Chufas

Las chufas no son frutos secos. También se las conoce como nueces de tierra o almendras de tierra. Son nutritivas y no contienen gluten, soja, lácteos ni cereales...
Por Life Enthusiast Staff
8 min de lectura
Tigernuts

Chufas


Las chufas no son en realidad frutos secos. También se conocen como juncia, almendras de tierra o junquillo. Son nutritivas y no contienen gluten, soja, lácteos ni cereales.

Me encantan los frutos secos, pero lamentablemente, mi cuerpo no los aprecia. Los frutos secos, aunque son una increíble fuente de grasas saludables, vitaminas y minerales, no suelen ser una opción ideal para quienes sufrimos algún tipo de problema digestivo.

Los frutos secos y las semillas tampoco son recomendables para los pacientes con enfermedades autoinmunes (AI), y siempre es importante eliminarlos por completo durante al menos unas semanas o meses.
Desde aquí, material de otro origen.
(** The same on a buffered scanner. *)
Lemma buffered_RSLu (restB : list Z) (its : list ((Z + Z) + (Z * Z * Z * Z))) :
  forall bl tg T i value t (fuel : nat),
  Forall uitemOK its -> (length its < fuel)%nat ->
  exists l', lexer.readString_loop fuel value
    (lexer.mkLexer {| scanner.bsource := {| bufio.unread := flat_map uitemSrc its ++ 34 :: restB |};
                      scanner.blast := bl; scanner.tailing := tg; scanner.tail := T |} None i false) t
    = Some (l', token.set_Value (token.set_End t (i + Z.of_nat (list_sum (map uitemRunes its)) + 1))
                  (string_of_bytes (value ++ flat_map uitemVal its)), inr None).
Proof.
  induction its as [|it its IH]; intros bl tg T i value t fuel Hits Hf;
    (destruct fuel as [|f]; [cbn in Hf; lia|]).
  - cbn [flat_map app].
    assert (HA := buffered_advance_ascii 34 restB bl tg T None i ltac:(lia)).
    rewrite RSL_quote; rewrite ?HA; [| reflexivity | reflexivity | reflexivity
                                     | exact (proj1 (buffered_advance_ok _))].
    eexists. cbn [fst lexer.lastIndex flat_map map]. change (list_sum []) with 0%nat.
    rewrite app_nil_r. replace (i + Z.of_nat 0 + 1) with (i + 1) by lia. reflexivity.
  - inversion Hits as [|? ? Hit Hits']; subst.
    cbn [flat_map]. rewrite <- app_assoc.
    cbn [map]. change (list_sum (?x :: ?l)) with (x + list_sum l)%nat.
    destruct it as [[c|e]|[[[a b] c] d]].
    + assert (HA := buffered_advance_rune (flat_map uitemSrc its ++ 34 :: restB) bl tg T None i c
                      (proj1 Hit)).
      rewrite RSL_char with (c := c); rewrite ?HA; try reflexivity; [|exact Hit].
      cbn [fst].
      destruct (IH c tg (if tg then T ++ utf8.EncodeRune c else T) (i + 1)
                  (value ++ utf8.EncodeRune c) t f Hits' ltac:(cbn [length] in Hf; lia)) as (l' & E).
      exists l'. rewrite E. rewrite app_assoc.
      replace (i + 1 + Z.of_nat (list_sum (map uitemRunes its)) + 1)
        with (i + Z.of_nat (1 + list_sum (map uitemRunes its)) + 1) by lia.
      reflexivity.
    + destruct (lexer.escape e) as [v|] eqn:Hv; [|exfalso; exact (Hit eq_refl)].
      assert (He := escape_class e v Hv).
      cbn [app].
      assert (HA1 := buffered_advance_ascii 92 (e :: flat_map uitemSrc its ++ 34 :: restB) bl tg T None i
                       ltac:(lia)).
      assert (HA2 := buffered_advance_ascii e (flat_map uitemSrc its ++ 34 :: restB) 92 tg
                       (if tg then T ++ [92] else T) None (i + 1) He).
      rewrite (RSL_escape f value _ _ _ t e v HA1 eq_refl eq_refl HA2 eq_refl Hv).
      destruct f as [|f]; [cbn in Hf; lia|].
      destruct (IH e tg (if tg then (if tg then T ++ [92] else T) ++ [e] else (if tg then T ++ [92] else T))
                  (i + 1 + 1) (value ++ utf8.EncodeRune v) t (Datatypes.S f) Hits'
                  ltac:(cbn [length] in Hf; lia)) as (l' & E).
      exists l'. rewrite E. rewrite app_assoc.
      replace (i + 1 + 1 + Z.of_nat (list_sum (map uitemRunes its)) + 1)
        with (i + Z.of_nat (2 + list_sum (map uitemRunes its)) + 1) by lia.
      reflexivity.
    + inversion Hit as [|? ? Ha Hit1]. inversion Hit1 as [|? ? Hb' Hit2].
      inversion Hit2 as [|? ? Hc Hit3]. inversion Hit3 as [|? ? Hd _].
      destruct (hexDigit_some a Ha) as [Ea Ra]. destruct (hexDigit_some b Hb') as [Eb Rb].
      destruct (hexDigit_some c Hc) as [Ec Rc]. destruct (hexDigit_some d Hd) as [Ed Rd].
      cbn [app].
      set (q := flat_map uitemSrc its ++ 34 :: restB).
      set (T1 := if tg then T ++ [92] else T).
      set (T2 := if tg then T1 ++ [117] else T1).
      set (T3 := if tg then T2 ++ [a] else T2).
      set (T4 := if tg then T3 ++ [b] else T3).
      set (T5 := if tg then T4 ++ [c] else T4).
      set (T6 := if tg then T5 ++ [d] else T5).
      assert (HA1 := buffered_advance_ascii 92 (117 :: a :: b :: c :: d :: q) bl tg T None i ltac:(lia)).
      assert (HA2 := buffered_advance_ascii 117 (a :: b :: c :: d :: q) 92 tg T1 None (i + 1) ltac:(lia)).
      assert (HA3 := buffered_advance_ascii a (b :: c :: d :: q) 117 tg T2 None (i + 1 + 1) Ra).
      assert (HA4 := buffered_advance_ascii b (c :: d :: q) a tg T3 None (i + 1 + 1 + 1) Rb).
      assert (HA5 := buffered_advance_ascii c (d :: q) b tg T4 None (i + 1 + 1 + 1 + 1) Rc).
      assert (HA6 := buffered_advance_ascii d q c tg T5 None (i + 1 + 1 + 1 + 1 + 1) Rd).
      rewrite (RSL_unicode f value _ _ _ _ _ _ _ t a b c d _ _ _ _ HA1 eq_refl eq_refl HA2 eq_refl
                 HA3 eq_refl eq_refl HA4 eq_refl eq_refl HA5 eq_refl eq_refl HA6 eq_refl eq_refl
                 Ea Eb Ec Ed).
      destruct (IH d tg T6 (i + 1 + 1 + 1 + 1 + 1 + 1)
                  (value ++ utf8.EncodeRune (4096 * hexv a + 256 * hexv b + 16 * hexv c + hexv d))
                  t f Hits' ltac:(cbn [length] in Hf; lia)) as (l' & E).
      unfold T6, T5, T4, T3, T2, T1, q in *.
      exists l'. rewrite E. rewrite app_assoc.
      replace (i + 1 + 1 + 1 + 1 + 1 + 1 + Z.of_nat (list_sum (map uitemRunes its)) + 1)
        with (i + Z.of_nat (6 + list_sum (map uitemRunes its)) + 1) by lia.
      reflexivity.
Qed.

Lemma uitemSrc_bytes (its : list ((Z + Z) + (Z * Z * Z * Z))) :
  Forall uitemOK its ->
  Forall (fun b => 0 <= b < 256) (flat_map uitemSrc its) /\ (length its <= length (flat_map uitemSrc its))%nat.
Proof.
  induction 1 as [|it its Hit _ [IH1 IH2]]; [split; [constructor | cbn; lia]|].
  cbn [flat_map]. rewrite length_app. destruct it as [[c|e]|[[[a b] c] d]].
  - pose proof (EncodeRune_length_pos c (proj1 Hit)).
    assert (HB := flat_map_EncodeRune_bytes [c] (Forall_cons _ (proj1 Hit) (Forall_nil _))).
    cbn [flat_map] in HB. rewrite app_nil_r in HB.
    split; [apply Forall_app; split; assumption | cbn [length]; lia].
  - destruct (lexer.escape e) as [v|] eqn:Hv; [|exfalso; exact (Hit eq_refl)].
    pose proof (escape_class e v Hv).
    split; [apply Forall_app; split; [repeat constructor; lia | exact IH1] | cbn [length]; lia].
  - inversion Hit as [|? ? Ha Hit1]. inversion Hit1 as [|? ? Hb' Hit2].
    inversion Hit2 as [|? ? Hc Hit3]. inversion Hit3 as [|? ? Hd _].
    destruct (hexDigit_some a Ha) as [_ Ra]. destruct (hexDigit_some b Hb') as [_ Rb].
    destruct (hexDigit_some c Hc) as [_ Rc]. destruct (hexDigit_some d Hd) as [_ Rd].
    split; [apply Forall_app; split; [repeat constructor; lia | exact IH1] | cbn [length]; lia].
Qed.

Lemma lex_string_uitems (its : list ((Z + Z) + (Z * Z * Z * Z))) (rest : string) :
  Forall uitemOK its ->
  let src := String.append (string_of_bytes (34 :: flat_map uitemSrc its ++ [34])) rest in
  let n := Z.of_nat (list_sum (map uitemRunes its)) in
  let v := string_of_bytes (flat_map uitemVal its) in
  run.lexString src = Some (token.mkToken token.String 0 (n + 1) v, None) /\
  run.lexReader src = Some (token.mkToken token.String 0 (n + 1) v, None).
Proof.
  intros Hits src n v.
  destruct (uitemSrc_bytes its Hits) as [HB Hl].
  assert (Hsrc : bytes_of src = [34] ++ (flat_map uitemSrc its ++ 34 :: bytes_of rest)).
  { unfold src. rewrite bytes_of_append, bytes_of_string_of_bytes.
    - cbn [app]. rewrite <- app_assoc. reflexivity.
    - constructor; [lia|]. apply Forall_app. split; [exact HB | repeat constructor; lia]. }
  assert (Hf : (length its < Datatypes.S (String.length src))%nat).
  { rewrite <- RuneFacts.bytes_of_length, Hsrc. cbn [app length]. rewrite length_app. lia. }
  assert (HE : token.set_Value (token.set_End (token.set_kind (token.set_Start token.zero (-1 + 1))
                 token.String) (-1 + 1 + n + 1)) (string_of_bytes ([] ++ flat_map uitemVal its))
               = token.mkToken token.String 0 (n + 1) v).
  { replace (-1 + 1 + n + 1) with (n + 1) by lia. reflexivity. }
  split.
  - unfold run.lexString, run.lexFirstWith, lexer.NewStringLexer, lexer.NewLexer,
      scanner.NewStringScanner.
    rewrite (string_advance_ascii src 0 0 0 0 None (-1) 34 _ ltac:(lia) ltac:(lia) ltac:(lia)
               ltac:(change (Z.to_nat (0 + 0)) with 0%nat; exact Hsrc)).
    rewrite Nat.add_1_r. unfold lexer.Lex.
    rewrite Lex_body_quote by reflexivity.
    unfold lexer.readString, lexer.bind at 1, lexer.upd_t.
    destruct (string_RSLu (bytes_of rest) its src (0 + 0) 1 0 34 (-1 + 1) []
                (token.set_kind (token.set_Start token.zero (-1 + 1)) token.String)
                (Datatypes.S (String.length src)) Hits ltac:(lia) ltac:(lia)
                ltac:(rewrite Hsrc; reflexivity) Hf) as (l' & E).
    cbn [lexer.lastIndex]. rewrite E. cbv beta iota. fold n. rewrite HE. reflexivity.
  - unfold run.lexReader, run.lexFirstWith, lexer.NewReaderLexer, lexer.NewLexer,
      scanner.NewBufferedScanner, bufio.NewReader.
    rewrite Hsrc. cbn [app]. rewrite (buffered_advance_ascii 34 _ 0 false [] None (-1) ltac:(lia)).
    rewrite Nat.add_1_r. unfold lexer.Lex.
    rewrite Lex_body_quote by reflexivity.
    unfold lexer.readString, lexer.bind at 1, lexer.upd_t.
    destruct (buffered_RSLu (bytes_of rest) its 34 false [] (-1 + 1) []
                (token.set_kind (token.set_Start token.zero (-1 + 1)) token.String)
                (Datatypes.S (String.length src)) Hits Hf) as (l' & E).
    cbn [lexer.lastIndex]. rewrite E. cbv beta iota. fold n. rewrite HE. reflexivity.
Qed.
(** * Further properties of the scripts *)

(** ** The loaders: errors and frame *)

(** X1: a loader given a file that is not there raises [FileNotFound] for
    that path and leaves the world, the target table included, exactly as
    it was: the file is read before anything is dropped. *)
Theorem loaders_missing_file (file_path table_name : string) (w : world) :
  files w !! file_path = None ->
  load_csv_to_table file_path table_name w = (Raised (FileNotFound file_path), w) /\
  process_csv file_path table_name w = (Raised (FileNotFound file_path), w).
Proof.
  intros H. rewrite load_csv_to_table_spec, process_csv_spec, H. split; reflexivity.
Qed.

Lemma loaders_missing_file_witness :
  files fresh_world_with_orders !! "orders.csv" = None /\
  load_csv_to_table "orders.csv" "orders" fresh_world_with_orders
  = (Raised (FileNotFound "orders.csv"), fresh_world_with_orders) /\
  process_csv "orders.csv" "orders" fresh_world_with_orders
  = (Raised (FileNotFound "orders.csv"), fresh_world_with_orders).
Proof.
  split; [reflexivity |].
  apply (loaders_missing_file "orders.csv" "orders" fresh_world_with_orders).
  reflexivity.
Defined.

(** X2: whatever its outcome, a load touches no table but its target, no
    file, and prints nothing. *)
Theorem loaders_touch_one_table (file_path table_name other : string) (w : world) :
  other <> table_name ->
  (database (snd (load_csv_to_table file_path table_name w)) !! other = database w !! other /\
   files (snd (load_csv_to_table file_path table_name w)) = files w /\
   stdout (snd (load_csv_to_table file_path table_name w)) = stdout w) /\
  (database (snd (process_csv file_path table_name w)) !! other = database w !! other /\
   files (snd (process_csv file_path table_name w)) = files w /\
   stdout (snd (process_csv file_path table_name w)) = stdout w).
Proof.
  intros Hne. rewrite load_csv_to_table_spec, process_csv_spec.
  destruct (files w !! file_path) as [[df | |] |]; try (repeat split; reflexivity).
  split.
  - split; [apply to_sql_other_table; exact Hne |].
    split; [apply to_sql_files | apply to_sql_stdout].
  - split; [apply to_sql_other_table; exact Hne |].
    split; [apply to_sql_files | apply to_sql_stdout].
Qed.

Lemma loaders_touch_one_table_witness :
  "customers" <> "orders" /\
  database (snd (load_csv_to_table "orders.csv" "orders" orphan_schema_world)) !! "customers"
  = database orphan_schema_world !! "customers".
Proof.
  assert (H : "customers" <> "orders") by discriminate.
  split; [exact H |].
  exact (proj1 (proj1 (loaders_touch_one_table "orders.csv" "orders" "customers"
                         orphan_schema_world H))).
Defined.

Lemma frame_table_keyless (df : DataFrame) : keyless (frame_table df).
Proof.
  split; [reflexivity |]. simpl. apply List.Forall_forall. intros c Hc.
  apply in_map_iff in Hc. destruct Hc as (x & <- & _). reflexivity.
Qed.

(** X3: a load that returns leaves its target without any key, whatever
    keys the table had before: the primary key and the foreign keys that
    [create_tables] declares do not survive the load. *)
Theorem loaded_table_is_keyless (file_path table_name : string) (w : world) :
  fst (load_csv_to_table file_path table_name w) = Returned tt ->
  exists t,
    database (snd (load_csv_to_table file_path table_name w)) !! table_name = Some t /\
    keyless t.
Proof.
  rewrite load_csv_to_table_spec.
  destruct (files w !! file_path) as [[df | |] |]; try discriminate.
  rewrite to_sql_spec.
  destruct (has_duplicates (map fst (df_columns df))); [discriminate |].
  destruct (fits df); [| discriminate].
  intros _. exists (frame_table df). simpl. rewrite lookup_insert_eq.
  split; [reflexivity | apply frame_table_keyless].
Qed.

Lemma loaded_table_is_keyless_witness :
  foreign_keys <$> (database orphan_schema_world !! "orders")
  = Some [references "customer_id" "customers" "customer_id"] /\
  exists t,
    database (snd (load_csv_to_table "orders.csv" "orders" orphan_schema_world)) !! "orders"
    = Some t /\ keyless t.
Proof.
  split; [reflexivity |].
  apply (loaded_table_is_keyless "orders.csv" "orders" orphan_schema_world).
  reflexivity.
Defined.

(** ** The load loop of [main] *)



Lemma ensure_files (name : string) (cols : list column) (fks : list foreign_key)
  (w : world) :
  files (ensure name cols fks w) = files w /\ stdout (ensure name cols fks w) = stdout w.
Proof. unfold ensure. destruct (database w !! name); split; reflexivity. Qed.

Lemma create_tables_files (w : world) :
  files (snd (create_tables w)) = files w /\ stdout (snd (create_tables w)) = stdout w.
Proof.
  rewrite create_tables_spec. cbn [snd].
  repeat match goal with
         | |- context [ensure ?n ?c ?f ?x] =>
             let H1 := fresh in let H2 := fresh in
             destruct (ensure_files n c f x) as [H1 H2]; rewrite H1, H2; clear H1 H2
         end.
  split; reflexivity.
Qed.





Lemma load_csv_to_table_outcome (file_path table_name : string) (w : world) :
  files (snd (load_csv_to_table file_path table_name w)) = files w /\
  stdout (snd (load_csv_to_table file_path table_name w)) = stdout w /\
  (files w !! file_path = None ->
   fst (load_csv_to_table file_path table_name w) = Raised (FileNotFound file_path)).
Proof.
  rewrite load_csv_to_table_spec.
  destruct (files w !! file_path) as [[df | |] |];
    try (repeat split; try reflexivity; discriminate).
  split; [apply to_sql_files |]. split; [apply to_sql_stdout | discriminate].
Qed.

Lemma for_each_load_fails (l : list (string * string)) (w : world) :
  (exists ft, In ft l /\ files w !! fst ft = None) ->
  exists e w',
    for_each l (fun ft => load_csv_to_table (fst ft) (snd ft)) w = (Raised e, w') /\
    stdout w' = stdout w.
Proof.
  revert w. induction l as [| ft0 l IH]; intros w (ft & Hin & Hnone); [destruct Hin |].
  cbn [for_each]. unfold mbind, run_bind.
  destruct (load_csv_to_table_outcome (fst ft0) (snd ft0) w) as (Hf & Ho & Hmiss).
  destruct (load_csv_to_table (fst ft0) (snd ft0) w) as [[[] | e] w1] eqn:Hload;
    simpl in *.
  - destruct Hin as [-> | Hin]; [specialize (Hmiss Hnone); discriminate |].
    destruct (IH w1) as (e & w' & Hrun & Hout).
    + exists ft. rewrite Hf. tauto.
    + exists e, w'. rewrite Hrun, Hout, Ho. tauto.
  - exists e, w1. split; [reflexivity | exact Ho].
Qed.
(** * final1.py: BasicRealEstateScraper

    A shallow embedding of the scraping and keyword pipeline of
    [final1.py] (class [BasicRealEstateScraper]): [extract_price],
    [analyze_sentiment], [scrape_listings] and [analyze_keywords].

    Conventions.
    - A Python [str] is a list of Unicode code points ([text]).
    - A Python [float] is an IEEE 754 binary64 value, [spec_float] of the
      standard library at precision 53 and maximal exponent 1024.
    - A call that may raise returns a [result]: [Ok v] or [Raise e].
    - The scraper's effects ([requests.get], [sleep], appending to
      [listings]) are threaded through a state and exception monad [M].
      The calls to [print] are not part of the model.
    - What the class calls and does not define (requests, BeautifulSoup,
      TextBlob, RAKE, the sort behind [sort_values]) is a field of the
      record [World], over which every definition is stated. *)

From Stdlib Require Import ZArith NArith PArith List Bool String Ascii Lia.
From Stdlib Require Import DecimalString.
From Stdlib Require DecimalPos DecimalZ.
From Stdlib Require Import Sorted Permutation.
From Stdlib Require Import Floats.SpecFloat.
Import ListNotations.

(* ================================================================= *)
(** * Text *)

(** A [str]: its code points, in order. *)
Definition text := list N.

(** The code points of an ASCII literal of the source. *)
Fixpoint txt (s : string) : text :=
  match s with
  | EmptyString => []
  | String a r => N_of_ascii a :: txt r
  end.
Los frutos secos son alérgenos muy comunes. Algunas personas son sensibles a grandes cantidades de frutos secos, otras sufren alergias graves y se enfermarán (o entrarán en anafilaxia) después de oler frutos secos en el aliento de alguien. Es posible que no tengas problemas al comer un puñado de almendras de vez en cuando, pero puedes notar que comerlas varios días seguidos puede causar problemas digestivos o cutáneos (o ambos). La Dra. Sarah Ballantyne habla sobre por qué los frutos secos son tan problemáticos para los pacientes con AI en su publicación aquí, y sorprendentemente, las lectinas y el ácido fítico presentes en los frutos secos y las semillas no son la razón principal por la que las personas con un sistema inmunológico comprometido deben evitarlos. En el pasado, hablamos sobre la importancia de remojar los frutos secos para eliminar algunos de los antinutrientes y hacerlos más fáciles de digerir, pero incluso después de eliminar estas sustancias nocivas, los frutos secos y las semillas aún pueden dañar tu intestino, dificultando mucho el proceso de curación, similar a echar más combustible al fuego mientras intentas apagarlo al mismo tiempo (¡no se puede apagar un fuego con alcohol!).

Mi amiga me envió una bolsa de chufas laminadas para Navidad, y recuerdo que me había hablado de ellas en el pasado. Nunca había oído hablar de las chufas, así que sentí curiosidad por probarlas y aprender más sobre ellas. Si los frutos secos no están permitidos en el protocolo autoinmune, ¿qué las convierte en una excepción? Las chufas no son en realidad frutos secos. Estas pequeñas y arrugadas bolitas, que se parecen mucho a las semillas de Tropaeolum, son tubérculos de la planta cyperus esculentus. Crecen bajo tierra, como las patatas, pero son del tamaño de un garbanzo y tienen un sabor muy agradable, ligeramente dulce (similar al de las almendras). Crecen como mala hierba en todo el mundo, y llevan mucho tiempo en este planeta. Las chufas, también conocidas como juncia, almendras de tierra o junquillo, son nutritivas y naturalmente sin gluten (y por supuesto, sin soja, lácteos ni cereales). Son una gran fuente de almidón resistente, que es una fibra prebiótica que alimenta a las bacterias beneficiosas de tu intestino (las bacterias no beneficiosas también pueden alimentarse de ella, por lo que si aún estás tratando SIBO o disbiosis, espera a probar las chufas después de haber resuelto estos problemas). Una flora intestinal sana y feliz es esencial para la salud digestiva e inmunológica, así que asegúrate de "desmalezar y sembrar" adecuadamente. También puedes leer esta excelente publicación de Chris Kresser, que habla sobre los cuatro tipos de almidón resistente, sus fuentes, beneficios y efectos en nuestra salud general.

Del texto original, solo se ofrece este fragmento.